With the time still paused, we were given the next checkpoint: back to Manna. Everybody was to take their skates, shoes, and one bike per team. Our team got a little lost, so the fourteen kilometer leg became about twenty, but we weren’t too stressed about it, because the time was paused. I skated about twelve kilometers and rode the bike the last eight. There was no moon, and the sky was crisp and clear, giving us an amazing view of the stars. Back in Manna, I crashed under the stars, which were beautiful even blurred by my sleepy naked eyes. I crashed hard, and woke two hours later to the sound of busy preparations,,, my only clue that time had passed was Orion’s seemingly instantaneous movement of thirty degrees from the horizon.
We canoed upstream this time, our head-mounted flashlights keeping us from running into the sides of the stream. On the first canoe leg Pernille had been the cheerleader and pace-setter, but this time it was all she could do just trying to keep from falling asleep and into the the water. A sliver of a moon rose as dawn’s colors slowly started to creep over the horizon and up the sky. About three hours upstream we finally saw our people waiting for us at a bridge ahead.

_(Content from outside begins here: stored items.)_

(* ===== verification/CommandLedgerProofs.v ===== *)
(** What the command ledger promises: recording is atomic, and cleaning keeps the
    newest entries within the limits. *)

From stdpp Require Import gmap sorting.
From S2P Require Import Prelude RustStd Json Auth TagOrder TagOrderProofs CommandLedger.

Open Scope Z_scope.

#[local] Arguments lit : simpl never.
#[local] Arguments temp_path : simpl never.
#[local] Arguments entry_path : simpl never.
#[local] Arguments write_test_path : simpl never.
#[local] Arguments ledger_context : simpl never.

(** * Specification *)

Section Spec.
Context `{Platform}.

(** What the directory says of a job: nothing, an entry, or a file that cannot be
    decoded. *)
Definition entry_of (m : Directory) (job_id : Z) : option (option CommandLedgerEntry) :=
  match m !! entry_path job_id with
  | None => Some None
  | Some file =>
      match entry_parse (file_bytes file) with
      | None => None
      | Some entry =>
          Some (if negb (ce_schema_version entry =? LEDGER_SCHEMA_VERSION) || negb (ce_job_id entry =? job_id)
                then None else Some entry)
      end
  end.

Definition modified_at (now : Z) (file : File) : Z := default now (file_modified file).

(** An entry young enough to keep. *)
Definition fresh (d : Disk) (e : ScannedEntry) : Prop :=
  exists file, files d !! se_name e = Some file /\ is_ledger_entry_file (se_name e) = true /\
    e = mkScanned (se_name e) (modified_at (disk_now d) file) (vec_len (file_bytes file)) /\
    saturating_sub (disk_now d) (modified_at (disk_now d) file) <= LEDGER_RETENTION_SECS.

Definition total_bytes (l : list ScannedEntry) : Z := foldr (fun e n => se_bytes e + n) 0 l.
Definition newer (a b : ScannedEntry) : Prop := se_modified b <= se_modified a.
End Spec.

(** * Names *)

Section Names.
Context `{PlatformLaws}.

Lemma uuid_text_inj a b : uuid_text a = uuid_text b -> a = b.
Proof. intros E. apply (f_equal uuid_parse) in E. rewrite !uuid_round_trip in E. by injection E. Qed.

Lemma entry_path_inj a b : entry_path a = entry_path b -> a = b.
Proof. unfold entry_path. intros E. apply app_inv_tail in E. by apply uuid_text_inj. Qed.

(** Names that end in [.tmp] are no entries. *)
Lemma tmp_not_entry name job_id : name ++ lit ".tmp" <> entry_path job_id.
Proof.
  unfold entry_path. intros E. apply (f_equal (fun l => List.last l 0)) in E.
  change (lit ".tmp") with (lit ".tm" ++ [112]) in E. change (lit ".json") with (lit ".jso" ++ [110]) in E.
  rewrite !app_assoc, !List.last_last in E. done.
Qed.

Lemma temp_not_entry job id job_id : temp_path job id <> entry_path job_id.
Proof. unfold temp_path. rewrite !app_assoc. apply tmp_not_entry. Qed.

Lemma write_test_not_entry id job_id : write_test_path id <> entry_path job_id.
Proof. unfold write_test_path. rewrite !app_assoc. apply tmp_not_entry. Qed.

Lemma entry_path_is_entry job_id : is_ledger_entry_file (entry_path job_id) = true.
Proof.
  destruct (uuid_text_plain job_id) as [_ Hne].
  unfold is_ledger_entry_file, split_extension, rsplit_once, entry_path.
  assert (split_once 46 (rev (uuid_text job_id ++ lit ".json")) = Some (rev (lit "json"), rev (uuid_text job_id))) as ->.
  { apply split_once_spec. rewrite rev_app_distr. split; [done|]. rewrite list_elem_of_In. vm_compute. intuition discriminate. }
  cbn [mbind option_bind]. rewrite !rev_involutive.
  destruct (uuid_text job_id) as [|c s] eqn:E; [done|]. cbn [is_empty].
  rewrite <- E, uuid_round_trip. apply andb_true_intro; split; apply bool_decide_eq_true; eauto.
Qed.
End Names.

(** * Recording *)

Section Record.
Context `{PlatformLaws}.

Lemma entry_of_other (m m' : Directory) job_id : m' !! entry_path job_id = m !! entry_path job_id ->
  entry_of m' job_id = entry_of m job_id.
Proof. unfold entry_of. by intros ->. Qed.

(** What an operation does to the directory, when it succeeds; nothing else. *)
Definition changes (m : Act Disk unit) (f : Disk -> Directory) : Prop :=
  forall d, match m d with
            | (Ok _, d') => files d' = f d /\ disk_now d' = disk_now d
            | (Err _, d') => files d' = files d /\ disk_now d' = disk_now d
            end.

Lemma io_changes context f : changes (io os_error context f) (fun d => f (files d)).
Proof. intros d. unfold io, if_fault. by destruct (hd false (disk_faults d)). Qed.

Lemma create_changes name context :
  changes (create_private_file_new os_error name context)
    (fun d => <[ name := mkFile [] (Some (disk_now d)) ]> (files d)).
Proof.
  intros d. unfold create_private_file_new. rewrite act_bind_eq. cbn [act_get].
  destruct (bool_decide _); [done|]. apply io_changes.
Qed.

Lemma write_changes name bytes context :
  changes (write_all os_error name bytes context) (fun d => <[ name := mkFile bytes (Some (disk_now d)) ]> (files d)).
Proof. intros d. unfold write_all. rewrite act_bind_eq. cbn [act_get]. apply io_changes. Qed.

(** A record only ever writes its temporary file and, last, its entry. *)
Lemma record_files ledger job hash terminal truncated d :
  exists id,
  let '(r, d') := ledger_record ledger job hash terminal truncated d in
  match r with
  | Ok _ => files d' !! entry_path job
            = Some (mkFile (entry_json (mkEntry LEDGER_SCHEMA_VERSION job hash (disk_now d) terminal truncated))
                     (Some (disk_now d))) /\
            forall name, name <> temp_path job id -> name <> entry_path job -> files d' !! name = files d !! name
  | Err _ => forall name, name <> temp_path job id -> files d' !! name = files d !! name
  end.
Proof.
  exists (hd 0 (disk_ids d)). unfold ledger_record. rewrite act_bind_eq. cbn [act_get].
  rewrite act_bind_eq. cbn [new_v4]. set (d0 := mkDisk _ _ _ _ _).
  set (temp := temp_path job _). cbv zeta.
  rewrite act_bind_eq. pose proof (create_changes temp (ledger_context ledger "failed to create command ledger temp " temp) d0) as Hs.
  destruct (create_private_file_new _ _ _ d0) as [[[]|e] d1]; destruct Hs as [F1 N1]; [|intros name _; by rewrite F1].
  rewrite act_bind_eq. pose proof (write_changes temp (entry_json (mkEntry LEDGER_SCHEMA_VERSION job hash (disk_now d)
    terminal truncated)) (ledger_context ledger "failed to write command ledger temp " temp) d1) as Hs.
  destruct (write_all _ _ _ _ d1) as [[[]|e] d2]; destruct Hs as [F2 N2];
    [|intros name Hn; by rewrite F2, F1, lookup_insert_ne by congruence].
  rewrite act_bind_eq. pose proof (io_changes (ledger_context ledger "failed to fsync command ledger temp " temp) id d2) as Hs.
  unfold sync_all. destruct (io _ _ id d2) as [[[]|e] d3]; destruct Hs as [F3 N3]; unfold id in F3;
    [|intros name Hn; by rewrite F3, F2, F1, !lookup_insert_ne by congruence].
  rewrite act_bind_eq. unfold rename_file.
  match goal with |- context [io os_error ?c ?f d3] => pose proof (io_changes c f d3) as Hs; destruct (io os_error c f d3) as [[[]|e] d4] end;
    destruct Hs as [F4 N4]; [|intros name Hn; by rewrite F4, F3, F2, F1, !lookup_insert_ne by congruence].
  cbn [act_modify set_ready files]. rewrite F4, F3, F2, lookup_insert_eq, lookup_insert_eq.
  split; [by rewrite N1|]. intros name Hn He.
  rewrite lookup_insert_ne, lookup_delete_ne, lookup_insert_ne, F1 by congruence. by rewrite lookup_insert_ne by congruence.
Qed.

Lemma record_entry ledger job hash terminal truncated d :
  let '(r, d') := ledger_record ledger job hash terminal truncated d in
  (entry_of (files d') job = match r with
                             | Ok _ => Some (Some (mkEntry LEDGER_SCHEMA_VERSION job hash (disk_now d) terminal truncated))
                             | Err _ => entry_of (files d) job
                             end) /\
  forall other, other <> job -> entry_of (files d') other = entry_of (files d) other.
Proof.
  destruct (record_files ledger job hash terminal truncated d) as [id Hr].
  destruct (ledger_record _ _ _ _ _ d) as [[[]|e] d'].
  - destruct Hr as [Hj Ho]. split.
    + unfold entry_of. rewrite Hj. cbn [file_bytes]. rewrite entry_round_trip. cbn. by rewrite Z.eqb_refl.
    + intros other Hne. apply entry_of_other, Ho; [|by intros ->%entry_path_inj].
      intros E. by apply (temp_not_entry job id other).
  - split; [|intros other _]; apply entry_of_other, Hr; intros E; by eapply temp_not_entry.
Qed.

(** C15: Recording a job is atomic: when it succeeds, the job's entry is exactly
    what was recorded; when any step fails, the job's entry is what it was; and no
    other job's entry changes in either case. *)
Theorem record_atomic ledger job hash terminal truncated d :
  let '(r, d') := ledger_record ledger job hash terminal truncated d in
  (entry_of (files d') job = match r with
                             | Ok _ => Some (Some (mkEntry LEDGER_SCHEMA_VERSION job hash (disk_now d) terminal truncated))
                             | Err _ => entry_of (files d) job
                             end) /\
  forall other, other <> job -> entry_of (files d') other = entry_of (files d) other.
Proof. apply record_entry. Qed.

Lemma lookup_files ledger job d : files (snd (ledger_lookup ledger job d)) = files d.
Proof.
  unfold ledger_lookup, read_file, if_fault, act_get, mbind, act_bind, mret, act_ret. cbn.
  destruct (files d !! _) as [file|]; [|done]. destruct (hd false _); cbn; [done|]. by destruct (entry_parse _).
Qed.

Lemma lookup_entry_of ledger job d o : fst (ledger_lookup ledger job d) = Ok o -> entry_of (files d) job = Some o.
Proof.
  unfold ledger_lookup, read_file, if_fault, act_get, mbind, act_bind, mret, act_ret, entry_of. cbn.
  destruct (files d !! _) as [file|]; [|by intros [= <-]]. destruct (hd false _); cbn; [done|].
  destruct (entry_parse _); cbn; [|done]. by intros [= <-].
Qed.

Lemma lookup_no_fault ledger job d o : disk_faults d = [] -> entry_of (files d) job = Some o ->
  fst (ledger_lookup ledger job d) = Ok o.
Proof.
  intros Hf. unfold ledger_lookup, read_file, if_fault, act_get, mbind, act_bind, mret, act_ret, entry_of. cbn.
  destruct (files d !! _) as [file|]; [|by intros [= <-]]. cbn. rewrite Hf. cbn.
  destruct (entry_parse _); cbn; [|done]. by intros [= <-].
Qed.
End Record.

(** * Cleanup *)

Lemma flip_order {A} (cmp : A -> A -> comparison) `{CmpOrder A cmp} : CmpOrder (fun x y => cmp y x).
Proof.
  split.
  - intros x y. apply (cmp_opp cmp).
  - intros x y z H1 H2. by apply (cmp_trans cmp z y x).
  - intros x y z H1. symmetry. by apply (cmp_eq_r cmp).
Qed.

#[export] Instance newest_first_order :
  CmpOrder (fun l r => then_with (Z.compare (se_modified r) (se_modified l)) (str_cmp (se_name r) (se_name l))).
Proof.
  pose proof (pullback_order (fun e => (se_modified e, as_bytes (se_name e))) (lex_cmp Z.compare bytes_cmp)) as Ho.
  exact (flip_order _).
Qed.

Section Cleanup.
Context `{Platform}.

(** Without failures the disk only changes in its files. *)
Definition quiet (d : Disk) : Prop := disk_faults d = [].

Lemma drop_quiet d : quiet d -> quiet (drop_fault d).
Proof. unfold quiet, drop_fault. cbn. by intros ->. Qed.

Lemma if_quiet {A} (failing succeeding : Act Disk A) d : quiet d ->
  if_fault failing succeeding d = succeeding (drop_fault d).
Proof. unfold if_fault. by intros ->. Qed.

Lemma remove_quiet name d : quiet d ->
  remove_ledger_entry name d = (Ok tt, set_files (delete name (files d)) (drop_fault d)).
Proof. intros Hq. unfold remove_ledger_entry. by rewrite if_quiet. Qed.

Definition remove_all (names : list str) (m : Directory) : Directory := foldl (fun m name => delete name m) m names.

Lemma remove_all_lookup names m name :
  remove_all names m !! name = if bool_decide (name ∈ names) then None else m !! name.
Proof.
  revert m. induction names as [|x names IH]; intros m; cbn; [done|].
  change (foldl _ _ _) with (remove_all names (delete x m)). rewrite IH.
  destruct (decide (name ∈ names)) as [Hin|Hin].
  - rewrite !bool_decide_true by (set_solver || done). done.
  - rewrite (bool_decide_false _ Hin). destruct (decide (name = x)) as [->|Hne].
    + rewrite bool_decide_true by set_solver. apply lookup_delete_eq.
    + rewrite bool_decide_false by set_solver. by apply lookup_delete_ne.
Qed.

After getting our canoe out of the stream we had to run back to the school to complete the last task of the race: climb the climbing pole, stand on top, and yell our team member’s names and team number. I saw one group’s climber forget to say her own name and have to stand up again, which isn’t the easiest thing to do on top of those poles. It felt good to be up there and finished with the race.
Our team’s goal was to survive, have some fun, and push ourselves. We came in ninth of fourteen teams, but accomplished our goals, so we were happy about that. All in all, it was a good opportunity to look inside myself and see how I deal with pressure and no sleep. I signed up for another adventure race in a couple of weeks. That one will only be eight hours, cake after this one…
10km – Start – bike to Manna
- Check-point – silo rappelling, blind MTB, balloon shooting, water to bucket
10km – Canoe downstream
2km – Carry canoe
3km – Run to camp site
- Break-point – rope climb, puzzle, mini ropes course
5km – Time starts, inline skating
- Check-point – Orienteering
10km – Bike on beach
- Check-point – look for golf-balls in ocean, then beach
10km – Bike & run to Løkken
- Break-point – drug search / flashlight tag in bunkers on beach
14km – Bike & skate (untimed) to Manna
- Sleep til 5am
8km – Time starts, canoe upstream
3km – Run back to school’s base-camp
16m – Climb the pole, shout team member’s names & team number to stop time.